Captain becomes first woman to command Criminal Investigations Division

County Police Capt. Mary M. Williams took over yesterday as the head of the Criminal Investigations Division, becoming the first woman to command the 120-officer division, as part of a series of upper level staff shifts ordered by Acting Police Chief Robert Beck.

The assignment is the most exciting in her 24-year career on the force, the former Southern District commander said yesterday. The murder, rape and robbery cases that the CID handles are "more high profile" than those patrol officers deal with, she said.
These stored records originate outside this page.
(** X8. The result page looks at its four query parameters and at
    nothing else of the request: two requests the route admits (GET or
    HEAD) whose queries agree on transport, electricity, waste and
    total get the same answer and leave the same state, whatever their
    form and their other parameters. *)
Theorem result_reads_only_its_parameters
    (savefig : list Figure -> Result (list Byte.byte))
    (request1 request2 : Request) (w : World) :
  method request1 ∈ result_methods ->
  method request2 ∈ result_methods ->
  (forall key, key ∈ query_names ->
               args request1 !! key = args request2 !! key) ->
  result savefig request1 w = result savefig request2 w.
Proof.
  intros _ _ Hq. unfold result.
  rewrite (same_lookup_same_field (args request1) (args request2) "transport"),
    (same_lookup_same_field (args request1) (args request2) "electricity"),
    (same_lookup_same_field (args request1) (args request2) "waste"),
    (same_lookup_same_field (args request1) (args request2) "total");
    [reflexivity | | | |]; apply Hq; in_names.
Qed.

(** X9. A request of the result page without any of the four
    parameters is served: when the picture is written, the page shows
    the total 0.0 over a chart of three bars of height zero. *)
Theorem result_without_parameters
    (savefig : list Figure -> Result (list Byte.byte))
    (request : Request) (w : World) (img : list Byte.byte) :
  (forall key, key ∈ query_names -> args request !! key = None) ->
  savefig (footprint_chart Float.zero Float.zero Float.zero :: figures w)
    = Ok img ->
  result savefig request w =
    (Ok (result_page img Float.zero),
     with_chart Float.zero Float.zero Float.zero w)
  /\ plt.labelled_bars (footprint_chart Float.zero Float.zero Float.zero) =
       [(0%nat, Some "Transport", Float.zero);
        (1%nat, Some "Electricity", Float.zero);
        (2%nat, Some "Waste", Float.zero)].
Proof.
  intros Hnone Hs. split; [|reflexivity].
  rewrite (result_run savefig request w
             Float.zero Float.zero Float.zero Float.zero), Hs;
    [reflexivity | | | |]; apply absent_reads_zero, Hnone;
    in_names.
Qed.

(** X10. The two routes fit together.  When a POST is redirected and
    the browser follows with a query whose four texts read back as the
    four values of the redirect, the result page draws the three
    submitted components and, once the picture is written, shows their
    sum as the total. *)
Theorem redirect_then_result
    (savefig : list Figure -> Result (list Byte.byte))
    (request follow : Request) (w w1 : World)
    (endpoint : string) (values : list (string * PyVal)) :
  index request w = (Ok (Redirected endpoint values), w1) ->
  (forall key v, (key, VFloat v) ∈ values -> reads (args follow) key v) ->
  exists t e x,
    reads (form request) "transport" t
    /\ reads (form request) "electricity" e
    /\ reads (form request) "waste" x
    /\ w1 = w
    /\ figures (snd (result savefig follow w1))
       = footprint_chart t e x :: figures w
    /\ forall img,
         savefig (footprint_chart t e x :: figures w) = Ok img ->
         result savefig follow w1 =
           (Ok (result_page img (t +f e +f x)), with_chart t e x w).
Proof.
  intros Hi Hq. unfold index in Hi.
  destruct (String.eqb (method request) "POST"); [|discriminate].
  unfold mbind, M_bind in Hi.
  destruct (calculate_footprint_cases (form request) w)
    as [(t & e & x & Ht & He & Hx & H)|[_ [e0 H]]];
    rewrite H in Hi; simpl in Hi; [|discriminate].
  injection Hi as <- <- <-.
  assert (Rt : reads (args follow) "transport" t) by (apply Hq; set_solver-).
  assert (Re : reads (args follow) "electricity" e) by (apply Hq; set_solver-).
  assert (Rx : reads (args follow) "waste" x) by (apply Hq; set_solver-).
  assert (Rtot : reads (args follow) "total" (t +f e +f x))
    by (apply Hq; set_solver-).
  exists t, e, x. repeat split; try assumption.
  - apply (result_world savefig _ _ _ _ _ _ Rt Re Rx Rtot).
  - intros img Hs.
    rewrite (result_run savefig _ _ _ _ _ _ Rt Re Rx Rtot), Hs. reflexivity.
Qed.

(** ** A field left blank *)

Lemma lstrip_spaces l :
  Forall (fun c => FloatSyntax.is_space c = true) l ->
  FloatSyntax.lstrip l = [].
Proof.
  induction 1 as [|c l Hc _ IH]; simpl; [reflexivity|].
  rewrite Hc. exact IH.
Qed.

Lemma spaces_are_ascii l :
  Forall (fun c => FloatSyntax.is_space c = true) l ->
  forallb (fun c => (N_of_ascii c <? 128)%N) l = true.
Proof.
  induction 1 as [|c l Hc _ IH]; simpl; [reflexivity|].
  rewrite IH, andb_true_r. unfold FloatSyntax.is_space in Hc.
  apply N.ltb_lt. apply orb_true_iff in Hc as [Hc|Hc].
  - apply N.eqb_eq in Hc. lia.
  - apply andb_true_iff in Hc as [_ Hc]. apply N.leb_le in Hc. lia.
Qed.

Lemma parse_blank s :
  Forall (fun c => FloatSyntax.is_space c = true) (list_ascii_of_string s) ->
  FloatSyntax.parse s = None.
Proof.
  intros Hs. unfold FloatSyntax.parse, FloatSyntax.is_ascii.
  rewrite (spaces_are_ascii _ Hs).
  unfold FloatSyntax.parse_ascii, FloatSyntax.strip.
  rewrite (lstrip_spaces _ Hs). reflexivity.
Qed.

(** X11. Only an absent field counts as zero.  A field that is present
    with an empty text, or with white space only, as a browser sends it
    for an input left blank, makes the POST fail with "Invalid input
    values." *)
Theorem blank_field_rejected (request : Request) (w : World)
    (key s : string) :
  method request = "POST" ->
  key ∈ field_names ->
  form request !! key = Some s ->
  Forall (fun c => FloatSyntax.is_space c = true) (list_ascii_of_string s) ->
  exists e,
    index request w =
      (Ok (Rendered "index.html" [("error", VStr "Invalid input values.")]),
       log_line "Error in calculating footprint: " e w).
Proof.
  intros Hm Hk Hs Hblank.
  assert (Hbad : malformed (form request)).
  { exists key, s. auto using parse_blank. }
  destruct (calculate_footprint_failure _ w Hbad) as [e H].
  exists e. unfold index. rewrite Hm. simpl.
  unfold mbind, M_bind. rewrite H. reflexivity.
Qed.

End Facts.

(** ** The claims that fail, at sample inputs

    The sample texts are ASCII: the outcomes are the same for every
    reading of the texts beyond ASCII. *)

(** C6, as the code has it.  [float] accepts [inf], [nan] and numerals
    beyond the binary64 range, and nothing checks the result: a
    submission with such a field succeeds with a field that is not
    finite, and two finite fields can add up to an infinite total. *)
Lemma aggregate_succeeds_with_non_finite :
  (forall reading : NonAsciiReading,
     calculate_footprint (submission "inf" "0" "0") fresh =
       (Ok (Some (Float.infinity, Float.zero, Float.zero, Float.infinity)),
        fresh)
     /\ calculate_footprint (submission "1" "nan" "2") fresh =
          (Ok (Some (Float.of_Z 1, Float.nan, Float.of_Z 2, Float.nan)), fresh)
     /\ calculate_footprint (submission "1e308" "1e308" "0") fresh =
          (Ok (Some (Float.of_Z (10 ^ 308), Float.of_Z (10 ^ 308), Float.zero,
                     Float.infinity)), fresh))
  /\ Float.is_finite Float.infinity = false
  /\ Float.is_finite Float.nan = false
  /\ Float.is_finite (Float.of_Z (10 ^ 308)) = true.
Proof.
  split; [intros reading|]; vm_compute; repeat split; reflexivity.
Qed.

(** C3, as the code has it.  The result route takes the total from the
    query: asked for transport 1, electricity 2, waste 3 and total 100,
    it draws bars of height 1, 2 and 3 and prints the total 100, which
    is not their sum 6. *)
Lemma result_total_need_not_be_sum :
  (forall reading : NonAsciiReading,
     displayed_total
       (fst (result blank_png (mkRequest "GET" ∅ (query "1" "2" "3" "100"))
               fresh))
       = Some (Float.of_Z 100)
     /\ head (figures
               (snd (result blank_png
                       (mkRequest "GET" ∅ (query "1" "2" "3" "100")) fresh)))
        = Some (footprint_chart (Float.of_Z 1) (Float.of_Z 2) (Float.of_Z 3)))
  /\ Float.of_Z 1 +f Float.of_Z 2 +f Float.of_Z 3 = Float.of_Z 6
  /\ Float.eqb (Float.of_Z 100) (Float.of_Z 6) = false.
Proof.
  split; [intros reading|]; vm_compute; repeat split; reflexivity.
Qed.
Patrol work is more "reactive" to situations on the street, she said, but detectives in the CID must be more "reflective" as they try to unravel such cases as the slaying of a 14-year-old girl and the rapes of a woman and her daughter in their home.
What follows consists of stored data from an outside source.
(** * luxfi/config: the plugin package and registry manager

    A shallow embedding of the plugin side of the configuration package:
    - [VMID] (loader.go): the identifier derived from a VM name;
    - [PluginPackageManager] (plugin_manager.go): versioned package store,
      JSON registry, [current/] symlinks, legacy migration;
    - [DefaultPluginManager] (plugins.go / loader.go): the flat plugin
      directory, with the copy-style install with cancellation and the
      link-style install;
    - [ChainManager] (plugin_manager.go) over the chain paths of [Paths]:
      the chain configuration files.

    The operating system is modelled by a finite map from paths to nodes
    together with a fault oracle (every system call may fail) and a clock.
    Go's [error] results are values of [result]; a run-time panic is the
    third outcome [Panic]. *)

From Stdlib Require Import ZArith Ascii String List Lia.
From stdpp Require Import base option list gmap strings.

Local Open Scope Z_scope.

(** ** Bytes and strings *)

(** A Go [byte] is a [Z] in [0, 256); a Go [string] is a Rocq [string]
    (one [ascii] per byte). *)
Definition bytes_of_string (s : string) : list Z :=
  map (fun a => Z.of_nat (nat_of_ascii a)) (list_ascii_of_string s).

(** [make([]byte, n)]: a zero-filled buffer. *)
Definition make (n : nat) : list Z := repeat 0 n.

(** Go's builtin [copy(dst, src)]: overwrites the first
    [min (len dst) (len src)] cells of [dst]; the rest of [src] is dropped
    and the rest of [dst] is kept. *)
Fixpoint copy (dst src : list Z) : list Z :=
  match dst, src with
  | _ :: dst', s :: src' => s :: copy dst' src'
  | _, _ => dst
  end.

(** ** crypto/sha256 (FIPS 180-4) *)

Module SHA256.

Definition w32 (x : Z) : Z := x mod 2 ^ 32.
Definition add32 (x y : Z) : Z := w32 (x + y).
Definition rotr (n x : Z) : Z :=
  Z.lor (Z.shiftr x n) (w32 (Z.shiftl x (32 - n))).
Definition not32 (x : Z) : Z := Z.lxor x 0xffffffff.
Her appointment to the post was "a vote of confidence," said Captain Williams, the highest-ranking woman on the force. "I didn't ask for this, and I was surprised when Acting Chief Beck told me last week he was going to put me here."
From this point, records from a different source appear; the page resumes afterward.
(** The click handler of the "Test Connection" button. *)
Definition testConnection (env : Env) (s : AppState) : M AppState :=
  if String.eqb (scriptUrl (settings s)) "" then
    mret (setToastMessage "Paste a URL first!" s)
  else
    let s := setToastMessage "Testing connection..." s in
    data ← alloc [testItem];
    success ← uploadToScript env data (scriptUrl (settings s));
    match success with
    | true => mret (setToastMessage "Connection Successful! ✅" s)
    | false =>
        mret (setToastMessage
                "Connection Failed. Check 'Who has access' is set to 'Anyone'" s)
    end.

(** The values a call site of the review table passes: [order] receives
    [Number(e.target.value)], and no input edits [id]. *)
Definition from_table (e : Edit) : Prop :=
  match e with
  | EditUpdate _ FId _ => False
  | EditUpdate _ FOrder value => exists n, value = JNum n
  | _ => True
  end.

(** The [order] of the item is a number, not a text. *)
Definition order_is_number (item : InvoiceItem) : Prop :=
  exists n, order item = JNum n.

End More_handlers.

(** ** [App.tsx]: settings read at start *)

Definition DEFAULT_SHEET_URL : string :=
  "https://docs.google.com/spreadsheets/d/1c9qt5RejeAZ_tn-gXhFaDwVSIgZdmgRPojKD1LqhRYc/edit?gid=0#gid=0".

(** What [JSON.parse] finds under the settings key: the two properties the
    code reads, each possibly missing. *)
Record StoredSettings : Type := {
  stored_scriptUrl : option string;
  stored_autoExport : option bool
}.

Definition defaultSettings : AppSettings :=
  {| googleSheetUrl := DEFAULT_SHEET_URL; scriptUrl := ""; autoExport := true |}.

(** The settings half of the effect that runs on mount.  [savedSettings]
    is [localStorage.getItem(SETTINGS_KEY)]; [parse] is [JSON.parse]
    followed by the two property reads, [None] when either throws. *)
Definition loadSettings (parse : string -> option StoredSettings)
    (savedSettings : option string) : AppSettings :=
  match savedSettings with
  | None => defaultSettings
  | Some text =>
      if String.eqb text "" then defaultSettings
      else
        match parse text with
        | Some parsed =>
            {| scriptUrl := default "" (stored_scriptUrl parsed);
               googleSheetUrl := DEFAULT_SHEET_URL;
               autoExport := default true (stored_autoExport parsed) |}
        | None => defaultSettings
        end
  end.

(** [x] and [y] tie under the comparator: neither follows the other. *)
Definition ties {A : Type} (compareFn : A -> A -> Z) (x y : A) : bool :=
  (compareFn x y <=? 0) && (compareFn y x <=? 0).

(** ** Predicates on numbers *)



(** * Properties *)

(** ** Numbers *)

Example number_to_string_fraction : number_to_string (Dec 250 2) = "2.5".
Proof. reflexivity. Qed.

Example number_to_string_negative : number_to_string (Dec (-5) 2) = "-0.05".
Proof. reflexivity. Qed.

Example number_to_string_integer : number_to_string 120 = "120".
Proof. reflexivity. Qed.

Example num_eqb_scales : num_eqb (Dec 250 2) (Dec 25 1) = true.
Proof. reflexivity. Qed.

Example Math_max_clamps : Math_max 0 (num_sub 3 8) = 0.
Proof. reflexivity. Qed.

Example Math_max_NaN : Math_max 0 (num_sub NaN 8) = NaN.
Proof. reflexivity. Qed.

Example or_zero_NaN : or_zero NaN = 0.
Proof. reflexivity. Qed.

Lemma num_gtb_not_eqb (a b : number) : num_gtb a b = true -> num_eqb a b = false.
Proof.
  unfold num_gtb, num_eqb. destruct (num_compare a b) as [[ | | ]|]; congruence.
Qed.

Lemma num_eqb_not_gtb (a b : number) : num_eqb a b = true -> num_gtb a b = false.
Proof.
  unfold num_gtb, num_eqb. destruct (num_compare a b) as [[ | | ]|]; congruence.
Qed.

(** A value left by [|| 0] that equals zero is the literal [0]. *)
Lemma or_zero_eqb_0 (a : number) : num_eqb (or_zero a) 0 = true -> or_zero a = 0.
Proof.
  unfold or_zero. destruct a as [|m e]; cbn; [reflexivity|].
  destruct (Z.eqb_spec m 0) as [->|Hm]; cbn; [reflexivity|].
  unfold num_eqb, num_compare, num_of_Z.
  destruct (Z.compare_spec (m * pow10 0) (0 * pow10 e)) as [Heq| |];
    try discriminate.
  unfold pow10 in Heq. cbn in Heq. lia.
Qed.

(** ** Normalisation *)

Lemma toInvoiceItem_par (vendorName newId : string) (row : RawItem) :
  par (toInvoiceItem vendorName newId row) =
  JNum (if num_eqb (rawPar row) 0
        then if num_gtb (rawOrder row) 0
             then num_add (rawInStock row) (rawOrder row)
             else if num_gtb (rawInStock row) 0
                  then num_add (rawInStock row) 5 else 10
        else rawPar row).
Proof. reflexivity. Qed.

Lemma toInvoiceItem_order (vendorName newId : string) (row : RawItem) :
  forall p, par (toInvoiceItem vendorName newId row) = JNum p ->
  order (toInvoiceItem vendorName newId row) =
  JNum (if num_eqb (rawOrder row) 0 && num_gtb p 0
        then Math_max 0 (num_sub p (rawInStock row))
        else rawOrder row).
Proof. intros p Hp. rewrite toInvoiceItem_par in Hp. injection Hp as <-. reflexivity. Qed.

(** C1, as specified, fails: a negative par on the sheet is not [0], so the
    code keeps it, where the specification derives par from stock and
    order.  Row: in stock 3, par -1, order 2. *)
Lemma par_rule_as_specified_fails :
  ~ par_rule_as_specified (row_of 3 (-1) 2) (toInvoiceItem "V" "item-0" (row_of 3 (-1) 2)).
Proof.
  intros (_ & Horder & _).
  specialize (Horder eq_refl eq_refl). vm_compute in Horder. discriminate.
Qed.

(** C1 (amended): the test on par is [par === 0].  A par that is not zero
    is kept, in particular every positive one; a zero or missing par
    becomes [inStock + orderRaw] when an order is written, else
    [inStock + 5] for a positive stock and [10] otherwise.  The row with
    stock 3 and nothing else written gets par 8 and order 5. *)
Theorem par_resolution (vendorName newId : string) (row : RawItem) :
  let item := toInvoiceItem vendorName newId row in
  (num_gtb (rawPar row) 0 = true -> par item = JNum (rawPar row)) /\
  (num_eqb (rawPar row) 0 = false -> par item = JNum (rawPar row)) /\
  (num_eqb (rawPar row) 0 = true -> num_gtb (rawOrder row) 0 = true ->
     par item = JNum (num_add (rawInStock row) (rawOrder row))) /\
  (num_eqb (rawPar row) 0 = true -> num_gtb (rawOrder row) 0 = false ->
     (num_gtb (rawInStock row) 0 = true -> par item = JNum (num_add (rawInStock row) 5)) /\
     (num_gtb (rawInStock row) 0 = false -> par item = JNum 10) /\
     (num_eqb (rawInStock row) 0 = true -> par item = JNum 10)) /\
  (par (toInvoiceItem vendorName newId (row_of 3 0 0)) = JNum 8 /\
   order (toInvoiceItem vendorName newId (row_of 3 0 0)) = JNum 5 /\
   inStock (toInvoiceItem vendorName newId (row_of 3 0 0)) = JNum 3).
Proof.
  intros item. subst item. rewrite toInvoiceItem_par.
  split; [|split; [|split; [|split]]].
  - intros Hgt. now rewrite (num_gtb_not_eqb _ _ Hgt).
  - now intros ->.
  - now intros -> ->.
  - intros -> ->. split; [|split].
    + now intros ->.
    + now intros ->.
    + intros Hz. now rewrite (num_eqb_not_gtb _ _ Hz).
  - repeat split.
Qed.

Lemma par_resolution_witness :
  num_eqb (rawPar (row_of 3 0 0)) 0 = true /\
  num_gtb (rawOrder (row_of 3 0 0)) 0 = false /\
  num_gtb (rawInStock (row_of 3 0 0)) 0 = true /\
  par (toInvoiceItem "V" "item-0" (row_of 3 0 0)) = JNum (num_add (rawInStock (row_of 3 0 0)) 5).
Proof.
  split; [reflexivity|split; [reflexivity|split; [reflexivity|]]].
  apply (par_resolution "V" "item-0" (row_of 3 0 0)); reflexivity.
Defined.

(** C2, as specified, fails: with no order written the code applies the
    formula only when the resolved par is positive.  Row: in stock -5,
    par -1, no order; the formula gives 4, the code leaves 0. *)
Lemma order_rule_as_specified_fails :
  ~ order_rule_as_specified (row_of (-5) (-1) 0)
      (toInvoiceItem "V" "item-0" (row_of (-5) (-1) 0)).
Proof.
  intros (_ & Hzero).
  destruct (Hzero eq_refl) as (p & Hp & Ho).
  vm_compute in Hp. injection Hp as <-.
  vm_compute in Ho. discriminate.
Qed.

(** C2 (amended): a written order ([orderRaw > 0]) is kept verbatim, also
    when it differs from [par - inStock] (stock 3, par 10, order 2: the
    order stays 2, not 7); with no order written ([orderRaw = 0]) the
    order is [max(0, par - inStock)] for the resolved par when that par is
    positive, and stays 0 when it is not. *)
Theorem order_resolution (vendorName newId : string) (row : RawItem) :
  let item := toInvoiceItem vendorName newId row in
  exists p, par item = JNum p /\
  (num_gtb (rawOrder row) 0 = true -> order item = JNum (rawOrder row)) /\
  (num_eqb (rawOrder row) 0 = true -> num_gtb p 0 = true ->
     order item = JNum (Math_max 0 (num_sub p (rawInStock row)))) /\
  (num_eqb (rawOrder row) 0 = true -> num_gtb p 0 = false -> order item = JNum 0) /\
  (num_eqb (rawOrder row) 0 = true -> num_eqb (rawPar row) 0 = true ->
     num_gtb p 0 = true) /\
  (order (toInvoiceItem vendorName newId (row_of 3 10 2)) = JNum 2 /\
   par (toInvoiceItem vendorName newId (row_of 3 10 2)) = JNum 10 /\
   num_sub 10 3 = 7).
Proof.
  intros item. subst item.
  eexists. split; [apply toInvoiceItem_par|].
  rewrite (toInvoiceItem_order _ _ _ _ (toInvoiceItem_par _ _ _)).
  split; [|split; [|split; [|split]]]; [| | | |repeat split].
  - intros Hgt. now rewrite (num_gtb_not_eqb _ _ Hgt).
  - now intros -> ->.
  - intros Hz ->. rewrite Hz. cbn. f_equal. now apply or_zero_eqb_0.
  - intros Hz ->. rewrite (num_eqb_not_gtb _ _ Hz).
    unfold rawInStock, or_zero.
    destruct (NumberOf (column1_inStock row)) as [|m e]; cbn; [reflexivity|].
    destruct (Z.eqb_spec m 0) as [->|Hm]; cbn; [reflexivity|].
    unfold num_gtb, num_add, num_lift2, num_compare, num_of_Z.
    rewrite Nat.max_0_r, Nat.sub_diag, Nat.sub_0_r.
    destruct (Z.compare_spec (m * pow10 0) (0 * pow10 e)) as [|Hlt|Hgt];
      [reflexivity|reflexivity|].
    destruct (Z.compare_spec ((m * pow10 0 + 5 * pow10 e) * pow10 0) (0 * pow10 e))
      as [Heq|Hlt|]; [| |reflexivity].
    + assert (0 < pow10 e) by (unfold pow10; lia). unfold pow10 in *. cbn in *. lia.
    + assert (0 < pow10 e) by (unfold pow10; lia). unfold pow10 in *. cbn in *. lia.
Qed.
Chief Beck said Captain Williams' gender had nothing to do with her appointment. "She's the best person for the job," he said.

Captain Williams, 45, took over as Southern District commander in January 1988 and became night shift commander in 1993.

She takes over the CID for Capt. Michael Fitzgibbons, who replaces Capt. Thomas Shanahan as commander of the Eastern District. Captain Shanahan becomes acting deputy chief of field operations, a post vacated by Deputy Chief Edgar F. Koch, who becomes deputy chief of the technical services bureau.

In another move, Sgt. Mark Howes, the adjutant to retired Chief Robert Russell, was transferred to the internal affairs division, and Sgt. William Rothenbecker of the Northern District became Chief Beck's adjutant.

Chief Beck said the transfer of Captain Fitzgibbons did not suggest that he was doing an inadequate job as head of the CID.

"Captain Fitzgibbons is a sharp guy with upward mobility in this department," the chief said. "But he doesn't have district commander experience."

Others who have risen through the ranks to become deputy chiefs without that experience have had difficulty understanding the problems of district commanders, he said.

Captain Williams joined the department in 1974. After a stint on the juvenile squad -- during which she chased a suspect and punched him in the face after he pulled a knife -- she passed the written examination for sergeant in 1974. Nine years later, she was promoted to lieutenant and worked the midnight shift as the department's night supervisor.


She holds a bachelor's degree in social work and psychology from University of Maryland Baltimore County and earned a master's degree in administration from Central Michigan University's Fort Meade branch in 1993.

Five years ago, Captain Williams took acting lessons, something she said she has "always been interested in."

She recently attended the Baltimore School of Massage and is certified in Swedish massage techniques.

"It's great for stress," she said. "It's much different than police work. I have a small practice I run out of my home. When I do retire, it could probably be used to supplement my pension."